Product distribution is another persistent challenge in the production of DTx. Two main functions of distribution should be considered: enabling providers to prescribe the device (includes formularies and payor coverage and reimbursement) and enabling delivery of the therapeutic to the patient. Once a drug becomes commercialized, electronic medical records (EMRs) are updated with formulary data so that it can be prescribed by clinicians. Pharmacies also receive new drug information so that costs, copay, and integration with insurance occurs. This process costs money, and according to the University of Southern California,[11] the different stakeholders—wholesalers, insurance, pharmacy benefit managers, and pharmacies—take approximately 41% of the total revenue from the drug as the drug passes through the supply chain. Based on conversations with device industry experts, for traditional medical devices, manufacturers sell the product to distributors for about a 50–60% margin on cost of production, and distributors then resell the devices to consumers for ~30–40% margin.

A company can use an existing (or adapted) non-digital distribution channel for a DTx, but not all DTx require the same distribution process. DTx distribution can reduce overhead costs built into in the traditional distribution system. There is currently a value gap in the market and an opportunity for enhanced DTx distribution; DTx product companies can retain a great percentage of the total revenue of DTx.

First-mover DTx product companies may have an advantage. If early DTx companies can establish a platform that is validated, secure, integrated with key industry players, and can seamlessly deliver technology to patients, there is an opportunity to become the distribution platform for future DTx products. Future DTx companies may then be incentivized to distribute via an established platform to accelerate time-to-market, as opposed to attempting to build their own distribution platforms.

It’s important to note that the “platform play” doesn’t have to stop at distribution. There is a possible future scenario in which a DTx platform provides a validated backend infrastructure along with frontend components that can help accelerate development and provide a DTx distribution channel. The tech industry has seen success with the “platform play” with companies like Salesforce and AWS. The regulatory requirements and cross-industry integrations required to make a DTx platform successful in the healthcare environment are complex, but once they are solved, first movers as well as future DTx companies could benefit from a democratization of ability to create and deploy DTx.

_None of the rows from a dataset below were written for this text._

(** [d[k] = v] keeps the dict's key order: an existing key stays in its
    place, a new key goes last (this is the key order of the probe's
    keyword arguments); afterwards [d[k]] is [v] and every other key keeps
    the value it had. *)
Theorem dict_set_keys kvs k v :
  map fst (dict_set kvs k v) =
  (if existsb (String.eqb k) (map fst kvs) then map fst kvs else map fst kvs ++ [k]) /\
  dict_get (dict_set kvs k v) k = Some v /\
  forall k', k' <> k -> dict_get (dict_set kvs k v) k' = dict_get kvs k'.
Proof.
  split; [|split; [apply dict_get_set|]].
  - induction kvs as [|[k' v'] r IH]; simpl; [reflexivity|].
    destruct (String.eqb_spec k k') as [->|Hne]; simpl; [reflexivity|].
    rewrite IH. destruct (existsb _ _); reflexivity.
  - intros k' Hk. induction kvs as [|[k0 v0] r IH]; simpl.
    + rewrite (proj2 (String.eqb_neq k' k) Hk). reflexivity.
    + destruct (String.eqb_spec k k0) as [->|Hne]; simpl.
      * rewrite (proj2 (String.eqb_neq k' k0) Hk). reflexivity.
      * destruct (String.eqb k' k0); [reflexivity|exact IH].
Qed.

(** [str.strip()] is idempotent. *)
Theorem py_strip_idempotent s : py_strip (py_strip s) = py_strip s.
Proof.
  unfold py_strip.
  set (L := lstrip_list s).
  set (R := lstrip_list (rev L)).
  assert (HR : lstrip_list (rev R) = rev R).
  { apply lstrip_keep.
    destruct (lstrip_split (rev L)) as [p [Hp _]]. fold R in Hp.
    destruct R as [|c r] eqn:ER using rev_ind; [exact I|].
    rewrite rev_app_distr. simpl.
    pose proof (lstrip_head s) as Hh. fold L in Hh.
    assert (EL : L = rev (p ++ r ++ [c])) by (rewrite <- Hp, rev_involutive; reflexivity).
    rewrite EL, !rev_app_distr in Hh. exact Hh. }
  rewrite HR, rev_involutive. f_equal.
  apply lstrip_keep. subst R. apply lstrip_head.
Qed.

(** A streamed text counts as blank in the loop's test ([text.strip()] is
    empty) exactly when every character of it is whitespace, the empty
    text included. *)
Theorem py_strip_blank_iff s :
  py_truthy (py_strip s) = false <-> Forall is_space s.
Proof.
  unfold py_strip.
  transitivity (lstrip_list s = []).
  - set (L := lstrip_list s).
    pose proof (lstrip_head s) as Hh. fold L in Hh.
    split.
    + intros H. destruct (rev (lstrip_list (rev L))) as [|c r] eqn:E; [|discriminate].
      apply (f_equal (@rev Z)) in E. rewrite rev_involutive in E. simpl in E.
      apply lstrip_nil_iff, (proj1 (Forall_rev_iff _ _)) in E.
      destruct L as [|c l]; [reflexivity|]. apply List.Forall_inv in E. unfold is_space in E. congruence.
    + intros ->. reflexivity.
  - apply lstrip_nil_iff.
Qed.

(** [str(n)] is injective on Python ints: distinct counts print
    differently. *)
Theorem py_str_int_injective a b : py_str_int a = py_str_int b -> a = b.
Proof.
  intros E. assert (H : show_attr (AInt a) = show_attr (AInt b)) by exact E.
  apply show_attr_inj in H. injection H as H. exact H.
Qed.

(** The printed statistics determine the usage record they were printed
    from: two usages print the same lines only if they are equal. *)
Theorem query_statistics_lines_injective u1 u2 qt :
  query_statistics_lines u1 qt = query_statistics_lines u2 qt -> u1 = u2.
Proof.
  destruct u1 as [i1 o1 r1 c1], u2 as [i2 o2 r2 c2]. unfold query_statistics_lines. simpl.
  intros E.
  pose proof (f_equal (fun l => nth 1 l EmptyString) E) as E1.
  pose proof (f_equal (fun l => nth 2 l EmptyString) E) as E2.
  pose proof (f_equal (fun l => nth 3 l EmptyString) E) as E3.
  pose proof (f_equal (fun l => nth 4 l EmptyString) E) as E4.
  cbn [nth] in E1, E2, E3, E4.
  apply append_cancel_l, append_cancel_l, py_str_int_injective in E1, E2.
  apply append_cancel_l, append_cancel_l, show_attr_inj in E3, E4.
  subst. reflexivity.
Qed.

(** [copy.deepcopy] of an acyclic object nested at most [FUEL] levels
    deep (the program's are at most four) never raises; the copy it
    returns is a freshly allocated object that the client serialises
    exactly as the original, at any depth of the serialisation, and every
    object that existed before is left as it was. *)
Theorem deepcopy_copy_serialises_same v st :
  closed_heap st -> below (next_loc st) v -> depth_ok FUEL (heap_of st) v = true ->
  match deepcopy FUEL v st with
  | (inl _, _) => False
  | (inr v', st') =>
      (forall g, to_json g (heap_of st') v' = to_json g (heap_of st) v) /\
      fresh_val (next_loc st) v' /\
      forall l, (l < next_loc st)%nat -> heap_of st' l = heap_of st l
  end.
Proof.
  intros Hc Hv Hd. destruct (deepcopy FUEL v st) as [r st'] eqn:E.
  destruct (deepcopy_json_deep _ _ _ _ _ Hc Hv Hd E) as [_ [[_ Hf] [v' [-> [_ Ht]]]]].
  destruct (deepcopy_frame _ _ _ _ _ E) as [_ [v'' [Ev [Hfr _]]]].
  injection Ev as <-. split; [exact Ht|]. split; [exact Hfr|exact Hf].
Qed.

Lemma deepcopy_copy_serialises_same_witness :
  (closed_heap (init_state 0) /\ below (next_loc (init_state 0)) (VRef DEFAULT_CLIENT_ARGS) /\
   depth_ok FUEL (heap_of (init_state 0)) (VRef DEFAULT_CLIENT_ARGS) = true) /\
  match deepcopy FUEL (VRef DEFAULT_CLIENT_ARGS) (init_state 0) with
  | (inl _, _) => False
  | (inr v', st') =>
      (forall g, to_json g (heap_of st') v' =
                 to_json g (heap_of (init_state 0)) (VRef DEFAULT_CLIENT_ARGS)) /\
      fresh_val (next_loc (init_state 0)) v' /\
      forall l, (l < next_loc (init_state 0))%nat -> heap_of st' l = heap_of (init_state 0) l
  end.
Proof.
  assert (H : closed_heap (init_state 0) /\
              below (next_loc (init_state 0)) (VRef DEFAULT_CLIENT_ARGS) /\
              depth_ok FUEL (heap_of (init_state 0)) (VRef DEFAULT_CLIENT_ARGS) = true)
    by (split; [apply init_closed|split; [cbv; lia|vm_compute; reflexivity]]).
  split; [exact H|].
  exact (deepcopy_copy_serialises_same _ _ (proj1 H) (proj1 (proj2 H)) (proj2 (proj2 H))).
Defined.

(** The streaming part never fails but by the final request's error; when
    it returns, the total time reported is the sum of the stream's unit
    delays, the clock has advanced by exactly that much, and the time to
    first token is absent only when every unit is blank, and otherwise
    lies between 0 and the total. *)
Theorem stream_and_report_timing svc qt m st :
  match stream_and_report svc qt m st with
  | (inl e, st') => final_error svc = Some e /\ clock st' = clock st
  | (inr (ft, total), st') =>
      final_error svc = None /\ total = stream_total svc /\
      clock st' = clock st + stream_total svc /\
      match ft with
      | None => Forall blank_unit (stream_units svc)
      | Some t => 0 <= t <= total
      end
  end.
Proof.
  destruct st as [h n c o]. unfold stream_and_report.
  cbv [bind get_time alloc open_stream request_body emit ret raise heap_of next_loc clock out].
  destruct (final_error svc) as [e|]; [split; reflexivity|].
  match goal with
  | |- context [first_token_loop ?s None ?u ?st1] =>
      destruct (first_token_loop_run s u st1)
        as [[HF HL]|[pre [d [text [post [HU [HF [HT HL]]]]]]]]; rewrite HL
  end;
  cbv [get_final_message at_clock bind get_time set_clock ret heap_of next_loc clock out];
  rewrite print_query_statistics_run; cbn [clock];
  replace (stream_total svc) with (delays (stream_units svc)) by reflexivity.
  - pose proof (delays_nonneg (stream_units svc)).
    repeat split; [lia|lia|exact HF].
  - rewrite HU, delays_app. cbn [delays fold_right fst].
    fold (delays post). pose proof (delays_nonneg pre). pose proof (delays_nonneg post).
    repeat split; lia.
Qed.

(** The loop over the stream leaves at the first unit with text: what the
    service streams after it is never read. *)
Theorem first_token_loop_ignores_rest start pre d text post post' st :
  Forall blank_unit pre -> py_truthy (py_strip text) = true ->
  first_token_loop start None (pre ++ (d, text) :: post) st =
  first_token_loop start None (pre ++ (d, text) :: post') st.
Proof.
  intros Hb Ht. rewrite !loop_first_text by assumption. reflexivity.
Qed.

Lemma first_token_loop_ignores_rest_witness :
  (Forall blank_unit [(400, pystr_of_ascii ""); (10, [160; 32; 12288])] /\
   py_truthy (py_strip (pystr_of_ascii "The")) = true) /\
  first_token_loop 0 None
    ([(400, pystr_of_ascii ""); (10, [160; 32; 12288])] ++
     (15, pystr_of_ascii "The") :: [(20, pystr_of_ascii " BtShared")])
    (init_state 0) =
  first_token_loop 0 None
    ([(400, pystr_of_ascii ""); (10, [160; 32; 12288])] ++ (15, pystr_of_ascii "The") :: [])
    (init_state 0).
Proof.
  assert (H : Forall blank_unit [(400, pystr_of_ascii ""); (10, [160; 32; 12288])] /\
              py_truthy (py_strip (pystr_of_ascii "The")) = true)
    by (split; [repeat constructor|reflexivity]).
  split; [exact H|]. exact (first_token_loop_ignores_rest _ _ _ _ _ _ _ (proj1 H) (proj2 H)).
Defined.

(** Neither demonstration changes an object that existed before it ran:
    in particular [DEFAULT_CLIENT_ARGS] and its [extra_headers] are still
    in place afterwards, whatever the service or the downloads do, so the
    probe's [max_tokens = 1] never leaks into a later run. *)
Theorem demos_keep_existing_objects think w st :
  globals_ok st ->
  (let '(_, st') := speculative_prompt_caching_demo_t think w st in
   globals_ok st' /\ forall l, (l < next_loc st)%nat -> heap_of st' l = heap_of st l) /\
  (let '(_, st') := standard_prompt_caching_demo_t think w st in
   globals_ok st' /\ forall l, (l < next_loc st)%nat -> heap_of st' l = heap_of st l).
Proof.
  intros Hg. split.
  - destruct (speculative_prompt_caching_demo_t think w st) as [r st'] eqn:E.
    pose proof (keeps_speculative_demo think w st r st' Hg E) as F.
    split; [exact (globals_frame _ _ Hg F)|exact (proj2 F)].
  - destruct (standard_prompt_caching_demo_t think w st) as [r st'] eqn:E.
    pose proof (keeps_standard_demo think w st r st' Hg E) as F.
    split; [exact (globals_frame _ _ Hg F)|exact (proj2 F)].
Qed.

Lemma demos_keep_existing_objects_witness :
  globals_ok (init_state 0) /\
  (let '(_, st') := speculative_prompt_caching_demo_t TYPING_MS sample_world (init_state 0) in
   globals_ok st' /\ forall l, (l < next_loc (init_state 0))%nat -> heap_of st' l = heap_of (init_state 0) l) /\
  (let '(_, st') := standard_prompt_caching_demo_t TYPING_MS sample_world (init_state 0) in
   globals_ok st' /\ forall l, (l < next_loc (init_state 0))%nat -> heap_of st' l = heap_of (init_state 0) l).
Proof.
  split; [apply init_globals_ok|]. apply demos_keep_existing_objects. apply init_globals_ok.
Defined.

After the delivery function is defined and distributed, companies offering DTx must still determine how to enable their Tx to be prescribed as well as reimbursed. The industry is slowly evolving to include DTx on their formularies. Express Scripts announced in December 2019 the creation of a digital health formulary.[12] Their formulary, which was initiated in January 2020, initially included 15 approved digital health companies, including Propeller Health and Welldoc. To be included on the formulary, the DTx had to be reviewed by a team of physicians and pharmacists who evaluated Tx value, effectiveness, and safety. A month after the Express Scripts announcement, CVS Health followed suit, announcing its Vendor Benefit Management program.[13]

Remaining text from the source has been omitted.